▸ REQUIREMENT
Where the records below show a line containing "syncRes (WithInitialState p", start copying; end with the line containing "apply rtc_once. refine", and copy it too.

RECORDS FOR THE TASK Block Start

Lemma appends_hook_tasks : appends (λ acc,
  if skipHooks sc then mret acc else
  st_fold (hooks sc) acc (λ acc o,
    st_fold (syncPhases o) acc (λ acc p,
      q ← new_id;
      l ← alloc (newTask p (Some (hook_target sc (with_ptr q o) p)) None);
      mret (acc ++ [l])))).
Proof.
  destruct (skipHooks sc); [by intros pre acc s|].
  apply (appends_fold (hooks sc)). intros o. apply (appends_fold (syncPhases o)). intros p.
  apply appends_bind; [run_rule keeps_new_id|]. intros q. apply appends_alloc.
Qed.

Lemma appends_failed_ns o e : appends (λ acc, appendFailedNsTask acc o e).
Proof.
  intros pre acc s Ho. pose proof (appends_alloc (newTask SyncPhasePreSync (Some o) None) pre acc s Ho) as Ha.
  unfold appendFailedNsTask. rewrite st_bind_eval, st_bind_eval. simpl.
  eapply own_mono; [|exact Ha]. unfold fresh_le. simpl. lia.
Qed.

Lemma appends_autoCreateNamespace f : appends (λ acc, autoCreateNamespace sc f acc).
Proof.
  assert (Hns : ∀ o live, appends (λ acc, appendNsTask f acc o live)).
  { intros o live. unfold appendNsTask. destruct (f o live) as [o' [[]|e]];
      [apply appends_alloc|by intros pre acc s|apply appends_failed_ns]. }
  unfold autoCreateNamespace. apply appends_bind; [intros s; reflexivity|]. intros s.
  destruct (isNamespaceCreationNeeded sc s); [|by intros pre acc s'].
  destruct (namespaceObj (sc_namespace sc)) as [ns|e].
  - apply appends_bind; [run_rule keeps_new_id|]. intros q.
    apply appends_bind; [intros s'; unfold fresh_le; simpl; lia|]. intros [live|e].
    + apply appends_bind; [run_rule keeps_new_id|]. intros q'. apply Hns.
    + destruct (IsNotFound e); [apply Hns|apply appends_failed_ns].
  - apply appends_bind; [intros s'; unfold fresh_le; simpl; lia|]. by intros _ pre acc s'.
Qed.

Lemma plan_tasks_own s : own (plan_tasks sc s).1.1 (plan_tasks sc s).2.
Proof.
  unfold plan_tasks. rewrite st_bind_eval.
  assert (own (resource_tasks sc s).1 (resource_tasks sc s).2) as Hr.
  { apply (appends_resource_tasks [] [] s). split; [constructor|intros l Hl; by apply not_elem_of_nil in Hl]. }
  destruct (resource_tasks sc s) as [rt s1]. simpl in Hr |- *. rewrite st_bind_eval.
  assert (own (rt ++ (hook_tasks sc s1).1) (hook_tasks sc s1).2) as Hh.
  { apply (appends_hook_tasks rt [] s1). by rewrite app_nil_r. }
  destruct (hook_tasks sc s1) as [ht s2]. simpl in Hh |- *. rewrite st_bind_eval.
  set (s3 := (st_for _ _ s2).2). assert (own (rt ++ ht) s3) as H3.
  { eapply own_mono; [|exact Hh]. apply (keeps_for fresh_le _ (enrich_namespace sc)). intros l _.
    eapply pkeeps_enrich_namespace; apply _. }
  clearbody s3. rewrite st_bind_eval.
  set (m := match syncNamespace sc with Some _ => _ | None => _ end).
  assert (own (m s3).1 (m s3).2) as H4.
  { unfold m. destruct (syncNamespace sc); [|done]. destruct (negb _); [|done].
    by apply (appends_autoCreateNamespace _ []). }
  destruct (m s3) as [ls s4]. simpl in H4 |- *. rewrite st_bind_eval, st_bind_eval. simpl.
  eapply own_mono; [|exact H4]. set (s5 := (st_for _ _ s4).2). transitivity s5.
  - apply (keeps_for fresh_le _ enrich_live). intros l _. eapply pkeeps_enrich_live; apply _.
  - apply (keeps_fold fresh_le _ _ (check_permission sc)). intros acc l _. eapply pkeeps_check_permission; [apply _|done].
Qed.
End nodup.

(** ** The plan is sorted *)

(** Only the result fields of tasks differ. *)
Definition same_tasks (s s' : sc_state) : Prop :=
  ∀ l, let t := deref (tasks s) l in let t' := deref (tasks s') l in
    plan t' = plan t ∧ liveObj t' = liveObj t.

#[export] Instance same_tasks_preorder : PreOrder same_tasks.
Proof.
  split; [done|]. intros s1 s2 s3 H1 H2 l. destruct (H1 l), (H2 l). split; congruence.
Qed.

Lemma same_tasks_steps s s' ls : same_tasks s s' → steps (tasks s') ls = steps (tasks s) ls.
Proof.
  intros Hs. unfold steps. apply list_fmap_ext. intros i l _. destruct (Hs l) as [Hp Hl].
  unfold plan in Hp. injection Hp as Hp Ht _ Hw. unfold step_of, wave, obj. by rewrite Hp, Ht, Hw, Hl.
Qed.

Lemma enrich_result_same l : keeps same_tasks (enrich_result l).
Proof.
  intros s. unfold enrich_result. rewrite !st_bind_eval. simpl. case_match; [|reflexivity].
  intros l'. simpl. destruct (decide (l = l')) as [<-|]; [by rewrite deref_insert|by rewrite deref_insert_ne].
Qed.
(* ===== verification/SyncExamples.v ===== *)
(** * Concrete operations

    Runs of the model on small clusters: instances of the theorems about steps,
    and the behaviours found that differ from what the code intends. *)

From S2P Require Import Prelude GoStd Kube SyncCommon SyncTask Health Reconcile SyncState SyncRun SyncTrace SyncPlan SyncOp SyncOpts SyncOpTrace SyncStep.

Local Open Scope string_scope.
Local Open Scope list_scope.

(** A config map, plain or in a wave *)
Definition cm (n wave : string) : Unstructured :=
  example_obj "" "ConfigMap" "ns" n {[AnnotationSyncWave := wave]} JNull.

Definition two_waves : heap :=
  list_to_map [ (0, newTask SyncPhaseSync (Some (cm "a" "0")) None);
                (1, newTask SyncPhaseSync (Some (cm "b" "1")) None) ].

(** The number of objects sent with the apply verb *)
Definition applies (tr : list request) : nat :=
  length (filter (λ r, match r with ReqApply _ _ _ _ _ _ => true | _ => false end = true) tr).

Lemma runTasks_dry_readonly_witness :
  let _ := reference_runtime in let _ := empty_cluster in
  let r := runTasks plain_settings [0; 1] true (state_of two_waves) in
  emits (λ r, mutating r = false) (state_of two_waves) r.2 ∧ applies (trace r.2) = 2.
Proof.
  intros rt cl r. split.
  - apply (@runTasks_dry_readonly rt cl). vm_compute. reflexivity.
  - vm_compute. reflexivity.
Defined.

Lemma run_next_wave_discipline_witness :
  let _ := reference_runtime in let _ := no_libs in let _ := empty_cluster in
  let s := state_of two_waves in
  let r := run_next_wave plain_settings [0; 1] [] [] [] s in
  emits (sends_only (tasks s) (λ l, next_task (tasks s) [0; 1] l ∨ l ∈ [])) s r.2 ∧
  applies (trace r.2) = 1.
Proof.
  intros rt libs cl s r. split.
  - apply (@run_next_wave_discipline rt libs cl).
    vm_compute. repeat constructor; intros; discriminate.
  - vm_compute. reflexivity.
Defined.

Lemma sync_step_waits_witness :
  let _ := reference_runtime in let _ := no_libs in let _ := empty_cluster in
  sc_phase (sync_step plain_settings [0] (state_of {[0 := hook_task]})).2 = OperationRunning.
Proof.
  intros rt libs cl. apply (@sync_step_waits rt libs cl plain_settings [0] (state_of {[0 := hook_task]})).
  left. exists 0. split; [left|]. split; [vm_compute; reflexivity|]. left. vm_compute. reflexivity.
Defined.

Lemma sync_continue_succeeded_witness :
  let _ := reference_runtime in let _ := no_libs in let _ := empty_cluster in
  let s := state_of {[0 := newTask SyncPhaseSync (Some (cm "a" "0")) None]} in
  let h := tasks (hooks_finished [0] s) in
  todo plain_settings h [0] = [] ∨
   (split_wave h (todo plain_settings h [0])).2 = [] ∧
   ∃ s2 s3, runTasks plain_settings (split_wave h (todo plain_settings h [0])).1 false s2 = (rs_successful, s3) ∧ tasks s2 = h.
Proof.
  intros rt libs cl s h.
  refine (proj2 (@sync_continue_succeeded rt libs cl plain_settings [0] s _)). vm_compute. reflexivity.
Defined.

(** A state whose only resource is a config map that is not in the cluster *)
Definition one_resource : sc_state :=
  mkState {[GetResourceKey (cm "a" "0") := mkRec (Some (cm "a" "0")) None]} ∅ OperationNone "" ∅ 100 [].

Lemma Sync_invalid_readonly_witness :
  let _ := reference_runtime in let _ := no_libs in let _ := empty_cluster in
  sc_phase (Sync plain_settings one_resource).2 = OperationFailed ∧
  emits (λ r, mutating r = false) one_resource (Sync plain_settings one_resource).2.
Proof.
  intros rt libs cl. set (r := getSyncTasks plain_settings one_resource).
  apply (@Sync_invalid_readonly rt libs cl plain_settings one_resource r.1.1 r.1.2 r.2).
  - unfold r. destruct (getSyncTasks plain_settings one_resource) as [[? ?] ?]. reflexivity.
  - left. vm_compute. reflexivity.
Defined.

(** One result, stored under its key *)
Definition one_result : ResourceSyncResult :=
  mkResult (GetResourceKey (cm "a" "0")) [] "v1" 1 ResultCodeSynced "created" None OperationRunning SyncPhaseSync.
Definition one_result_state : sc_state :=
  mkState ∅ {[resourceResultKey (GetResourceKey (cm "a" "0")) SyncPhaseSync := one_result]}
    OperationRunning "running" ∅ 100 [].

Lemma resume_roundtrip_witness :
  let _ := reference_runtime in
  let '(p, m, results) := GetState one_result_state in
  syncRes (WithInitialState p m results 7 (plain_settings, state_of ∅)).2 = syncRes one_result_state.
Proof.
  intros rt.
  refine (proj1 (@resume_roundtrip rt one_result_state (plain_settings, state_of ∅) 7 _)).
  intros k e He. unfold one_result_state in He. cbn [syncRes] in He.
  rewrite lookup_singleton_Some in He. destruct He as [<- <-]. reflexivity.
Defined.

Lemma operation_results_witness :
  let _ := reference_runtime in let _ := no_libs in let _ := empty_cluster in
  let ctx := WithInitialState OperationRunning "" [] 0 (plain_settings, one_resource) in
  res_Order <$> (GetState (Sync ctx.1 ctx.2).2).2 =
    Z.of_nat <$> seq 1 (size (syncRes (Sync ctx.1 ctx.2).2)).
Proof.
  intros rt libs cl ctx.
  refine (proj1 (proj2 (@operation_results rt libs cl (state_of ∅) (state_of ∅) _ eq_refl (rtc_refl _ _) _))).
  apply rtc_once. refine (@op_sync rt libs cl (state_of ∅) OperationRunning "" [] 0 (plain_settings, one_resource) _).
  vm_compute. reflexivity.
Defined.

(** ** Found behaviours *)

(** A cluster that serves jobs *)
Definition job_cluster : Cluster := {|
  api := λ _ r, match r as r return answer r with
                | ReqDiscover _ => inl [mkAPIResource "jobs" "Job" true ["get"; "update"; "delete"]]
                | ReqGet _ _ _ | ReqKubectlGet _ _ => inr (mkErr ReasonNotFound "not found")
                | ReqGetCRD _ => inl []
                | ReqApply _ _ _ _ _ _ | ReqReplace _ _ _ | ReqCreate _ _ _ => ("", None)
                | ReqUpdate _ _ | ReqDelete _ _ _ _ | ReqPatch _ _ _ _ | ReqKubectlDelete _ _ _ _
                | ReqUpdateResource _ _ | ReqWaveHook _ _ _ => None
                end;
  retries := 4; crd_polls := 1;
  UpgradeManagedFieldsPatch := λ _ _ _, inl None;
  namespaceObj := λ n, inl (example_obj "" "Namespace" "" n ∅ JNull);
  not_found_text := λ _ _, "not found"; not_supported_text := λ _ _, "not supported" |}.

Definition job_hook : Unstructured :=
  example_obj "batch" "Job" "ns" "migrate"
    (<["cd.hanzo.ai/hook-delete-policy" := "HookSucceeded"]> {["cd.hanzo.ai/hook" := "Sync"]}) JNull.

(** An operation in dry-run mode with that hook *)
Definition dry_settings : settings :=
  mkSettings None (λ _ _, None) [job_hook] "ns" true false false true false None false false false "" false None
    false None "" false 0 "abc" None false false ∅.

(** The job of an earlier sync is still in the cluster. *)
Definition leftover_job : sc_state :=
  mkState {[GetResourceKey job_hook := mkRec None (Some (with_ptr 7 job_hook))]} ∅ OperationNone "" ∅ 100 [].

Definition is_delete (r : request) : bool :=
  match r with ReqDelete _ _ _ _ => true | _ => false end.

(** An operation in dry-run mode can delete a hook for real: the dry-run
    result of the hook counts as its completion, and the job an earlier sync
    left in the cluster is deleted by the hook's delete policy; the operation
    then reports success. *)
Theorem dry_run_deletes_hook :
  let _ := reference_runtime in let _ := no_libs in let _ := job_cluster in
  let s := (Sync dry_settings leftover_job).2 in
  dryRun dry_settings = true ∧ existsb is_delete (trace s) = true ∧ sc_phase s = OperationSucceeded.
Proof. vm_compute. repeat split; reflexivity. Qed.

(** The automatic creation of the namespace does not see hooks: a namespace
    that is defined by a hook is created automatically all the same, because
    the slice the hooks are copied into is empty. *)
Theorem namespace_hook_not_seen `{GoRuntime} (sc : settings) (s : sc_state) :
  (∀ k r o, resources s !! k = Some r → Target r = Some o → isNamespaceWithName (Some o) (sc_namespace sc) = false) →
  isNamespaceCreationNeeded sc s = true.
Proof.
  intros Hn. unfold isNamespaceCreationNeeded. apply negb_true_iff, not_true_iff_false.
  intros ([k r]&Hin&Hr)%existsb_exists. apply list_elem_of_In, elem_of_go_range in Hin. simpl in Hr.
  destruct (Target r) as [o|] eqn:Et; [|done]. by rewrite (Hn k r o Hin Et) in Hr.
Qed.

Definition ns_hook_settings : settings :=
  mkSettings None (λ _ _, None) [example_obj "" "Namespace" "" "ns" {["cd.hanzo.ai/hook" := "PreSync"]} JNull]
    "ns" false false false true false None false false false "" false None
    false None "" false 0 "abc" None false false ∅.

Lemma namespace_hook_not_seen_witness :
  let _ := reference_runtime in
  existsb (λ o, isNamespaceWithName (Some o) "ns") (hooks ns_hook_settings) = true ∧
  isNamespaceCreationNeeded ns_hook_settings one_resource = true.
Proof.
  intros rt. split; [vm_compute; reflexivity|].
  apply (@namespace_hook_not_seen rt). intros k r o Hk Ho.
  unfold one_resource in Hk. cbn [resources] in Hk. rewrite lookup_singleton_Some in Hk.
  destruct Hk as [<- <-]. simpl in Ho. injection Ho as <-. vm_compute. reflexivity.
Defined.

RECORDS FOR THE TASK Block End

▸ EXPECTED ANSWER
  syncRes (WithInitialState p m results 7 (plain_settings, state_of ∅)).2 = syncRes one_result_state.
Proof.
  intros rt.
  refine (proj1 (@resume_roundtrip rt one_result_state (plain_settings, state_of ∅) 7 _)).
  intros k e He. unfold one_result_state in He. cbn [syncRes] in He.
  rewrite lookup_singleton_Some in He. destruct He as [<- <-]. reflexivity.
Defined.

Lemma operation_results_witness :
  let _ := reference_runtime in let _ := no_libs in let _ := empty_cluster in
  let ctx := WithInitialState OperationRunning "" [] 0 (plain_settings, one_resource) in
  res_Order <$> (GetState (Sync ctx.1 ctx.2).2).2 =
    Z.of_nat <$> seq 1 (size (syncRes (Sync ctx.1 ctx.2).2)).
Proof.
  intros rt libs cl ctx.
  refine (proj1 (proj2 (@operation_results rt libs cl (state_of ∅) (state_of ∅) _ eq_refl (rtc_refl _ _) _))).
  apply rtc_once. refine (@op_sync rt libs cl (state_of ∅) OperationRunning "" [] 0 (plain_settings, one_resource) _).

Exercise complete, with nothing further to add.